=== PROBLEM ===
Will you return, word for word, only the lines from the top of the data below down to and including the one with "escrow_account_of : AccountId;"?

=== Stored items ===
•••

(* ===== verification/Arbitration.v ===== *)
(** [pallet-dispute-arbitration] (src/pallets/dispute/arbitration/src): disputes
    about a deal whose money is in escrow, with a deposit of each side, and
    complaints, a state machine from filing to a decision and its appeals. The
    functions of lib.rs, dispute.rs, complaint.rs, cleanup.rs and state_machine.rs are
    definitions of their names; the theorems are in ArbitrationRules.v and
    ArbitrationEscrow.v. *)

From S2P Require Import Prelude Frame Escrow.

(** * What the pallet asks of others *)

(** [HoldReason]: why an amount is on hold. *)
Inductive HoldReason : Type := DisputeInitiator | DisputeRespondent | ComplaintDeposit.

#[export] Instance hold_reason_eq_dec : EqDecision HoldReason.
Proof. solve_decision. Defined.

Inductive Decision : Type := Release | Refund | Partial (bps : Z).

(** The fungible holds, the escrow, the router of decisions, evidence, prices, pins,
    CID locks and notices; [X] is the state behind them. Holds fail without effect;
    pins, unlocks and notices are best effort, so only what they leave matters; the
    router may have acted before it fails. *)
Class ArbitrationPorts (X : Type) : Type := {
  on_hold (r : HoldReason) (who : AccountId) (x : X) : Z;
  hold (r : HoldReason) (who : AccountId) (amount : Z) (x : X) : option X;
  (** [exact] is [Precision::Exact], otherwise as much as is held. *)
  release_hold (r : HoldReason) (who : AccountId) (amount : Z) (exact : bool) (x : X) : option X;
  (** [Precision::BestEffort], [Restriction::Free]; [force] is [Fortitude::Force]. *)
  transfer_on_hold (r : HoldReason) (from to : AccountId) (amount : Z) (force : bool) (x : X) : option X;
  escrow_account_of : AccountId;
  escrow_amount_of (id : Z) (x : X) : Z;
  can_dispute (domain : bytes) (who : AccountId) (id : Z) (x : X) : bool;
  apply_decision (domain : bytes) (id : Z) (d : Decision) (x : X) : bool * X;
  get_counterparty (domain : bytes) (initiator : AccountId) (id : Z) (x : X) : option AccountId;
  get_order_amount (domain : bytes) (id : Z) (x : X) : option Z;
  evidence_exists (id : Z) (x : X) : bool;
  get_nex_to_usd_rate (x : X) : option Z;
  pin (who : AccountId) (id : Z) (cid : bytes) (x : X) : X;
  lock_cid (cid_hash : N) (reason : bytes) (x : X) : option X;
  unlock_cid (cid_hash : N) (reason : bytes) (x : X) : X;
  send_notice (to : AccountId) (notice : bytes) (x : X) : X;
}.
Arguments escrow_account_of X {_}.

(** An amount at one account for one reason. *)
Definition at_hold (r : HoldReason) (who : AccountId) (v : Z) (r' : HoldReason) (y : AccountId) : Z :=
  if decide (r' = r /\ y = who) then v else 0.

(** The documented contract: exact amounts on hold, and what else runs leaves them
    alone; a transfer or release that is not exact takes what there is. *)
Class ArbitrationPortsLaws (X : Type) `{ArbitrationPorts X} : Prop := {
  on_hold_nonneg : forall r y x, 0 <= on_hold r y x;
  hold_held : forall r who v x x' r' y, 0 <= v -> hold r who v x = Some x' ->
    on_hold r' y x' = on_hold r' y x + at_hold r who v r' y;
  release_held : forall r who v ex x x' r' y, 0 <= v -> release_hold r who v ex x = Some x' ->
    on_hold r' y x' = on_hold r' y x - at_hold r who (Z.min v (on_hold r who x)) r' y;
  hold_elsewhere : forall r who v x x' r' y, hold r who v x = Some x' -> r' <> r -> on_hold r' y x' = on_hold r' y x;
  release_elsewhere : forall r who v ex x x' r' y, release_hold r who v ex x = Some x' -> r' <> r ->
    on_hold r' y x' = on_hold r' y x;
  transfer_elsewhere : forall r from to v f x x' r' y, transfer_on_hold r from to v f x = Some x' -> r' <> r ->
    on_hold r' y x' = on_hold r' y x;
  release_exact : forall r who v x x', release_hold r who v true x = Some x' -> v <= on_hold r who x;
  transfer_held : forall r from to v f x x' r' y, 0 <= v -> transfer_on_hold r from to v f x = Some x' ->
    on_hold r' y x' = on_hold r' y x - at_hold r from (Z.min v (on_hold r from x)) r' y;
  release_succeeds : forall r who v x, v <= on_hold r who x -> is_Some (release_hold r who v true x);
  order_amount_unsigned : forall d id x v, get_order_amount d id x = Some v -> 0 <= v;
  decision_held : forall d id dec x r y, on_hold r y (apply_decision d id dec x).2 = on_hold r y x;
  pin_held : forall who id cid x r y, on_hold r y (pin who id cid x) = on_hold r y x;
  lock_cid_held : forall h reason x x' r y, lock_cid h reason x = Some x' -> on_hold r y x' = on_hold r y x;
  unlock_cid_held : forall h reason x r y, on_hold r y (unlock_cid h reason x) = on_hold r y x;
  notice_held : forall to n x r y, on_hold r y (send_notice to n x) = on_hold r y x;
}.

Module Arbitration.

(** * State machine (state_machine.rs, types.rs) *)

Inductive ComplaintStatus : Type :=
| Submitted | Responded | Mediating | Arbitrating | ResolvedComplainantWin | ResolvedRespondentWin
| ResolvedSettlement | Withdrawn | Expired | Appealed.

#[export] Instance complaint_status_eq_dec : EqDecision ComplaintStatus.
Proof. solve_decision. Defined.

Definition is_resolved (st : ComplaintStatus) : bool :=
  match st with
  | ResolvedComplainantWin | ResolvedRespondentWin | ResolvedSettlement | Withdrawn | Expired => true
  | _ => false
  end.

Definition is_active (st : ComplaintStatus) : bool :=
  match st with
  | Submitted | Responded | Mediating | Arbitrating | Appealed => true
  | _ => false
  end.

Definition can_transition (from to : ComplaintStatus) : bool :=
  match from, to with
  | Submitted, (Responded | Withdrawn | Expired | Arbitrating) => true
  | Responded, (Withdrawn | Mediating | Arbitrating | ResolvedSettlement | Expired) => true
  | Mediating, (Arbitrating | ResolvedSettlement | Expired) => true
  | Arbitrating, (ResolvedComplainantWin | ResolvedRespondentWin | Expired) => true
  | (ResolvedComplainantWin | ResolvedRespondentWin), Appealed => true
  | Appealed, (ResolvedComplainantWin | ResolvedRespondentWin) => true
  | _, _ => false
  end.

Definition ENTITY_ORDER : bytes := literal "entorder".
Definition OTC_ORDER : bytes := literal "otc_ord_".
Definition MAKER : bytes := literal "maker___".
Definition NFT_TRADE : bytes := literal "nft_trd_".
Definition SWAP : bytes := literal "swap____".
Definition MEMBER : bytes := literal "member__".
Definition ADS : bytes := literal "ads_____".
Definition TOKNSALE : bytes := literal "toknsale".
Definition OTHER : bytes := literal "other___".

Inductive ComplaintType : Type :=
| EntityOrderNotDeliver | EntityOrderFalseClaim | EntityOrderFraud | EntityOrderQuality
| OtcSellerNotDeliver | OtcBuyerFalseClaim | OtcTradeFraud | OtcPriceDispute
| MakerCreditDefault | MakerMaliciousOperation | MakerFalseQuote
| NftSellerNotDeliver | NftCounterfeit | NftTradeFraud | NftAuctionDispute
| SwapMakerNotComplete | SwapVerificationTimeout | SwapFraud
| MemberBenefitNotProvided | MemberServiceQuality
| AdsReceiptDispute | AdsFraudClick | AdsSettlementDispute
| TokenSaleNotDeliver | TokenSaleTermsViolation
| OtherComplaint.

#[export] Instance complaint_type_eq_dec : EqDecision ComplaintType.
Proof. solve_decision. Defined.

•••

=== SOLUTION FOR THIS EXERCISE ===
(* ===== verification/Arbitration.v ===== *)
(** [pallet-dispute-arbitration] (src/pallets/dispute/arbitration/src): disputes
    about a deal whose money is in escrow, with a deposit of each side, and
    complaints, a state machine from filing to a decision and its appeals. The
    functions of lib.rs, dispute.rs, complaint.rs, cleanup.rs and state_machine.rs are
    definitions of their names; the theorems are in ArbitrationRules.v and
    ArbitrationEscrow.v. *)

From S2P Require Import Prelude Frame Escrow.

(** * What the pallet asks of others *)

(** [HoldReason]: why an amount is on hold. *)
Inductive HoldReason : Type := DisputeInitiator | DisputeRespondent | ComplaintDeposit.

#[export] Instance hold_reason_eq_dec : EqDecision HoldReason.
Proof. solve_decision. Defined.

Inductive Decision : Type := Release | Refund | Partial (bps : Z).

(** The fungible holds, the escrow, the router of decisions, evidence, prices, pins,
    CID locks and notices; [X] is the state behind them. Holds fail without effect;
    pins, unlocks and notices are best effort, so only what they leave matters; the
    router may have acted before it fails. *)
Class ArbitrationPorts (X : Type) : Type := {
  on_hold (r : HoldReason) (who : AccountId) (x : X) : Z;
  hold (r : HoldReason) (who : AccountId) (amount : Z) (x : X) : option X;
  (** [exact] is [Precision::Exact], otherwise as much as is held. *)
  release_hold (r : HoldReason) (who : AccountId) (amount : Z) (exact : bool) (x : X) : option X;
  (** [Precision::BestEffort], [Restriction::Free]; [force] is [Fortitude::Force]. *)
  transfer_on_hold (r : HoldReason) (from to : AccountId) (amount : Z) (force : bool) (x : X) : option X;
  escrow_account_of : AccountId;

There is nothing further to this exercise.